I believe that my customers are paying for a professional job and that's what they get even the cheapest contract job will look perfect.
Re: Filler Tip
Posted: Sat 03 Dec, 2016 1:00 pm
by Glimpse
I've just remembered why I don't visit this forum regularly... I thought I'd offer what I thought might be a useful tip, but it seems my help isn't welcomed by the resident know-it-alls.

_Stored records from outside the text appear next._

(** X17: from a cleared context, [addClass] hands out the references
    [0, 1, 2, ...] in the order of the calls; afterwards
    [getClassByReference] gives for each of them the definition added under
    it and nothing for any other reference, and the definition that
    [getClass] finds for a class is the one filed under its own
    [reference]. *)
Theorem addClass_references (adds : list (nat * nat)) (x : ClassTables.tables) :
  let r := ClassTables.addClasses adds (ClassTables.clear x) in
  r.1 = seqZ 0 (len adds)
  /\ (forall (i : nat) alias klass,
        adds !! i = Some (alias, klass) ->
        ClassTables.getClassByReference (Z.of_nat i) r.2 = Some alias)
  /\ (forall ref, ref < 0 \/ len adds <= ref ->
        ClassTables.getClassByReference ref r.2 = None)
  /\ (forall klass alias,
        ClassTables.getClass klass r.2 = Some alias ->
        exists ref,
          ClassTables.reference r.2 !! alias = Some ref
          /\ ClassTables.getClassByReference ref r.2 = Some alias).
Proof.
  intros r.
  destruct (addClasses_run adds (ClassTables.clear x) (clear_consistent x))
    as (Hrefs & Hidx & (Hpos & Hdom & Hcls) & _ & Hadded).
  fold r in Hrefs, Hidx, Hpos, Hdom, Hcls, Hadded.
  change (ClassTables.class_idx (ClassTables.clear x)) with 0 in *.
  split; [exact Hrefs|]. split; [|split].
  - intros i a k Hi. rewrite <- (Hadded i a k Hi). f_equal.
  - intros ref Href. unfold ClassTables.getClassByReference.
    destruct (ClassTables.class_ref r.2 !! ref) as [a|] eqn:E; [|reflexivity].
    assert (Hs : is_Some (ClassTables.class_ref r.2 !! ref))
      by (rewrite E; eexists; reflexivity).
    specialize (Hdom _ Hs). lia.
  - exact Hcls.
Qed.
(** ** The theorems at concrete inputs *)

#[local] Existing Instance bare_platform.
#[local] Existing Instance bare_callbacks.

Lemma writeDict_empty_key_witness :
  let n : list (key * value) := [(KStr [], VInt 1)] in
  let c := new_codec [] [ODict false n] in
  KStr [] ∈ n.*1
  /\ writeDict (writeElement 0) 0%nat n None c
     = (Raise EncodeError, c).
Proof.
  intros n c.
  assert (H : KStr [] ∈ n.*1) by (apply list_elem_of_here).
  split; [exact H|].
  exact (proj1 (writeDict_empty_key (writeElement 0) 0%nat n None c H)).
Defined.

Lemma writeDict_bad_key_witness :
  let n : list (key * value) :=
    [(KStr [x61], VInt 1); (KOther 0, VInt 2)] in
  let c := new_codec [] [ODict false n] in
  (KStr [] ∉ n.*1)
  /\ (exists tag, KOther tag ∈ n.*1)
  /\ use_proxies c = false
  /\ table_getReferenceTo (objects (context c)) 0%nat = -1
  /\ writeDict (writeElement 0) 0%nat n None c
     = (Raise ValueError, registered TYPE_ARRAY 0%nat c).
Proof.
  intros n c.
  assert (H1 : KStr [] ∉ n.*1).
  { intros H. apply (bool_decide_pack (KStr [] ∈ n.*1)) in H.
    vm_compute in H. exact H. }
  assert (H2 : exists tag, KOther tag ∈ n.*1)
    by (exists 0%nat; apply list_elem_of_further, list_elem_of_here).
  assert (H3 : use_proxies c = false) by reflexivity.
  assert (H4 : table_getReferenceTo (objects (context c)) 0%nat = -1)
    by reflexivity.
  split; [exact H1|]. split; [exact H2|]. split; [exact H3|].
  split; [exact H4|].
  exact (proj1 (writeDict_bad_key (writeElement 0) 0%nat n c H1 H2 H3 H4)).
Defined.

Lemma registration_order_witness :
  let c := new_codec [] [OList [VInt 1]] in
  let d := new_codec [x01; x01; x00; x00; x00; x00; x00; x00; x00] [] in
  let d0 := set_stream [x01; x00; x00; x00; x00; x00; x00; x00] d in
  let d1 := set_stream [x00; x00; x00; x00; x00; x00; x00] d in
  (table_getReferenceTo (objects (context c)) 0%nat = -1
   /\ use_proxies c = false
   /\ writeList (writeElement 1) 0%nat [VInt 1] None c
      = writeList_items (writeElement 1) [VInt 1] (registered TYPE_ARRAY 0%nat c)
   /\ ((KStr [] ∉ [(KStr [x61], VInt 1)].*1)
       /\ writeDict (writeElement 1) 0%nat [(KStr [x61], VInt 1)] None c
          = writeDict_items (writeElement 1) [(KStr [x61], VInt 1)]
              (registered TYPE_ARRAY 0%nat c))
   /\ (is_time tt = false
       /\ writeDate 0%nat tt c = writeDate_value tt (registered TYPE_DATE 0%nat c)))
  /\ (readInteger false d = (Ok 1, d0)
      /\ (Z.land 1 REFERENCE_BIT =? 0) = false
      /\ (readString d0 = (Ok (Some []), d1)
          /\ readArray 1 (readElement 1) d
             = readArray_list (readElement 1) 0 0%nat
                 (with_object 0%nat (set_heap [OList []] d1)))
      /\ (_getClassDefinition 0 d0 = (Ok tt, d0)
          /\ createInstance tt d0 = (Ok 0%nat, set_heap [OInstance tt] d0)
          /\ readObject (readElement 1) None d
             = (Ok (VRef 0%nat), with_object 0%nat (set_heap [OInstance tt] d0)))
      /\ readDate d
         = (Ok (VRef 0%nat),
            with_object 0%nat (set_heap [ODate tt] (set_stream [] d)))).
Proof.
  intros c d d0 d1.
  assert (Href : table_getReferenceTo (objects (context c)) 0%nat = -1)
    by reflexivity.
  assert (Hup : use_proxies c = false) by reflexivity.
  assert (Hkey : KStr [] ∉ [(KStr [x61], @VInt bare_platform 1)].*1).
  { intros H. apply (bool_decide_pack _) in H. vm_compute in H. exact H. }
  assert (Htime : is_time tt = false) by reflexivity.
  assert (Hread : readInteger false d = (Ok 1, d0)) by reflexivity.
  assert (Hinline : (Z.land 1 REFERENCE_BIT =? 0) = false) by reflexivity.
  assert (Hstr : readString d0 = (Ok (Some []), d1)) by reflexivity.
  assert (Hclass : _getClassDefinition 0 d0 = (Ok tt, d0)) by reflexivity.
  assert (Hnew : createInstance tt d0 = (Ok 0%nat, set_heap [OInstance tt] d0))
    by reflexivity.
  destruct (registration_order c 0%nat) as [Henc _].
  destruct (Henc Href) as (Hlist & Hdict & _ & Hdate & _).
  destruct (registration_order d 0%nat) as [_ Hdec].
  destruct (Hdec 1 d0 Hread Hinline) as (_ & Harr & Hobj & Hrd & _).
  split.
  - split; [exact Href|]. split; [exact Hup|].
    split; [exact (Hlist (writeElement 1) [VInt 1] Hup)|].
    split; [split; [exact Hkey | exact (Hdict (writeElement 1) _ Hkey Hup)]|].
    split; [exact Htime | exact (Hdate tt Htime)].
  - split; [exact Hread|]. split; [exact Hinline|].
    split; [split; [exact Hstr | exact (Harr 1%nat (readElement 1) _ _ Hstr)]|].
    split; [split; [exact Hclass|split;
      [exact Hnew | exact (Hobj (readElement 1) tt 0%nat d0 _ Hclass Hnew)]]|].
    exact Hrd.
Defined.

(** C3 as stated fails in the decoder: when the stream ends inside the
    payload, [readDate] and [readByteArray] fail with nothing in the object
    table, so the payload is read before the result is registered; so does
    [readDate] on a timestamp that is not a number, which is read and then
    refused; after a payload that can be read, the table holds the result. *)
Lemma decoder_registers_after_payload :
  let d := new_codec [x01; x00; x00; x00; x00; x00; x00; x00] [] in
  let b := new_codec [x05; x00] [] in
  let d' := new_codec [x01; x00; x00; x00; x00; x00; x00; x00; x00] [] in
  let nan := new_codec [x01; x7f; xf8; x00; x00; x00; x00; x00; x00] [] in
  readDate d = (Raise EOStream, set_stream [x00; x00; x00; x00; x00; x00; x00] d)
  /\ objects (context (readDate d).2) = []
  /\ readByteArray b = (Raise EOStream, set_stream [x00] b)
  /\ objects (context (readByteArray b).2) = []
  /\ (readDate d').1 = Ok (VRef 0%nat)
  /\ objects (context (readDate d').2) = [0%nat]
  /\ readDate nan = (Raise ExternalError, set_stream [] nan)
  /\ objects (context (readDate nan).2) = [].
Proof. repeat split; vm_compute; reflexivity. Qed.
(** X5 at work on three groups of 3, 2 and 4 observations. *)
Lemma report_shape_witness :
  exists rep,
    Statistics.calculateGroupStats (RT := Reference.reference_runtime) three_groups = Some rep
    /\ map (fun g => (Statistics.g_name g, Statistics.g_n g)) (Statistics.groups rep)
       = [("A"%string, 3%Z); ("B"%string, 2%Z); ("C"%string, 4%Z)]
    /\ Statistics.dfB rep = 2%Z
    /\ Statistics.dfW rep = 6%Z
    /\ Statistics.test rep = "One-way ANOVA"%string.
Proof.
  eexists. split; [vm_compute; reflexivity |].
  match goal with
  | |- context [Statistics.groups ?r] =>
      pose proof (report_shape (RT := Reference.reference_runtime) three_groups r eq_refl)
        as (Hg & Hb & Hw & _ & _ & _ & Ht & _)
  end.
  split; [exact Hg |]. split; [exact Hb |]. split; [exact Hw |].
  apply Ht. reflexivity.
Defined.

(** X6 at work on the same groups: A-B, A-C, B-C. *)
Lemma report_pairwise_shape_witness :
  exists rep,
    Statistics.calculateGroupStats (RT := Reference.reference_runtime) three_groups = Some rep
    /\ map (fun c => (Statistics.group1 c, Statistics.group2 c)) (Statistics.pairwise rep)
       = [("A", "B"); ("A", "C"); ("B", "C")]%string
    /\ Statistics.len (Statistics.pairwise rep) = 3%Z.
Proof.
  eexists. split; [vm_compute; reflexivity |].
  match goal with
  | |- context [Statistics.pairwise ?r] =>
      pose proof (report_pairwise_shape (RT := Reference.reference_runtime)
                    three_groups r eq_refl) as (Hl & Hn & _)
  end.
  split; [exact Hl |].
  change (Statistics.len three_groups) with 3%Z in Hn. lia.
Defined.

(** ** More on summary statistics *)

Section SummaryShape.
Context {RT : Runtime}.
Import Statistics.

Local Open Scope Z_scope.

Lemma set_size_bounds (l : list value) : 0 <= set_size l <= len l.
Proof.
  unfold len. induction l as [|v l IH]; [simpl; lia |].
  cbn [set_size List.length]. rewrite Nat2Z.inj_succ.
  destruct (existsb _ _); lia.
Qed.

Lemma set_size_pos (l : list value) : l <> [] -> 0 < set_size l.
Proof.
  induction l as [|v l IH]; [congruence |]. intros _. cbn [set_size].
  destruct (existsb (same_value_zero v) l) eqn:E.
  - apply IH. intros ->. discriminate.
  - pose proof (set_size_bounds l). lia.
Qed.

(** X7: the three counters of any summary are consistent: none is negative,
    [unique] never exceeds [count], [count] and [missing] never exceed the
    number of values, and a column with a counted value has a distinct one. *)
Theorem summary_counters (values : list value) (type : VariableType) :
  let s := calculateSummaryStats values type in
  0 <= unique s <= count s
  /\ 0 <= count s <= len values
  /\ 0 <= missing s <= len values
  /\ (0 < count s -> 0 < unique s).
Proof.
  cbv zeta. unfold calculateSummaryStats.
  pose proof (set_size_bounds (filter not_missing values)) as Hu.
  pose proof (len_filter_le not_missing values) as Hf.
  pose proof (len_nonneg (filter not_missing values)) as H0.
  assert (Hpos : 0 < len (filter not_missing values) -> 0 < set_size (filter not_missing values)).
  { intros H. apply set_size_pos. intros E. rewrite E in H. unfold len in H. simpl in H. lia. }
  destruct (VariableType_eqb type categorical || VariableType_eqb type unknown)%bool.
  - simpl. repeat split; lia.
  - destruct (len _ =? 0); simpl; repeat split; lia.
Qed.

(** The sort keeps the values it is given, each as often as it occurs. *)
Lemma sort_insert_In (a b : float) (l : list float) :
  In b (sort_insert a l) <-> b = a \/ In b l.
Proof.
  induction l as [|c l IH]; simpl; [intuition congruence |].
  destruct (c - a <? 0)%float; simpl; [rewrite IH |]; intuition congruence.
Qed.

Lemma sort_ascending_In (b : float) (l : list float) : In b (sort_ascending l) <-> In b l.
Proof.
  unfold sort_ascending. induction l as [|a l IH]; simpl; [tauto |].
  rewrite sort_insert_In, IH. intuition congruence.
Qed.

Lemma sort_insert_length (a : float) (l : list float) :
  List.length (sort_insert a l) = S (List.length l).
Proof.
  induction l as [|c l IH]; simpl; [reflexivity |].
  destruct (c - a <? 0)%float; simpl; [now rewrite IH | reflexivity].
Qed.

So I'll trundle off back into my workshop - kitted out, I might add, for less than half the price of my best racing bicycle - and continue to make a very comfortable living doing what I do.
Re: Filler Tip
Posted: Sat 03 Dec, 2016 1:07 pm
by 233ART
Well said Glimpse...................
Re: Filler Tip
Posted: Sat 03 Dec, 2016 1:11 pm
by Roboframer
Aw c'mon FHS, - looking through your posts some "know it alls" have been very helpful towards you - and you didn't even reply to the tips on the how to mount a bottle topic.
.
Re: Filler Tip
Posted: Sat 03 Dec, 2016 1:24 pm
by Glimpse
Sure, I came here to ask for help, so I thought I'd offer something back in return. I was hoping to update the bottle thread next week when I had the samples, and had thought that a post discussing something a little bit more challenging might be of use, not only to myself, but to others as well.
But I think I'll use my time more constructively in future and leave you lot to brag about how much you've spent on chop saws.
Re: Filler Tip
Posted: Sat 03 Dec, 2016 1:52 pm
by Graysalchemy
Glimpse I am not bragging about the investment I have made in my business, anyone with a modicum of business sense would understand that it is paramount to invest in your business to ensure you get the best out if your business. The type of work I do I could not do with a morso and a foot underpinner, quite a lot of bespoke high street framers use expensive saws because they give a better cut and joint.
I am sorry that you feel us know it alls have spoilt your thread. We too were just offering our experience. You made a comment about horrendous joints which to me I felt I needed to investigate why your were having these difficulties. Prevention is better than cure.
Glad to see that you are making a good living let's hope it continues.
Re: Filler Tip
Posted: Sat 03 Dec, 2016 2:02 pm
by Roboframer
Just for the record, I asked a simple and pertinent question and got no reply, my second reply was in response to 233art's exaggerations.
Re: Filler Tip
Posted: Sat 03 Dec, 2016 2:08 pm
by Glimpse
Let's imagine we're all in a pub, let's call it The Open Corner... I come in after a hard day framing and say "hey guys, I've got a really handy little hint to share with you all..." and proceed to tell the guys at the bar, some of whom say "cool, I'll try that", or "yeah, it's similar to what I do but I might try your way, thanks!"...
Then some smart arse chimes in with "The answer is probably spending the value of a family car on a saw and underpinner" (I'm guessing here, but probably accompanied by a really smug, self-satisfied grin), I suspect most people would probably roll theirs eyes and think "what a prick"...
Then, if the same know-it-all said something along the lines of "I believe that my customers are paying for a professional job and that's what they get even the cheapest contract job will look perfect", people are quite rightly going to start getting a little bit p*ssed off, because you're implying that anyone that has to fill the odd corner-gap is not professional, and their work is not perfect.
The reason I'm pointing this out is because there are one or two people posting here who clearly spend far too much time stroking their own egos on the internet and not enough time developing social skills.
And on that note, I'm off to the pub!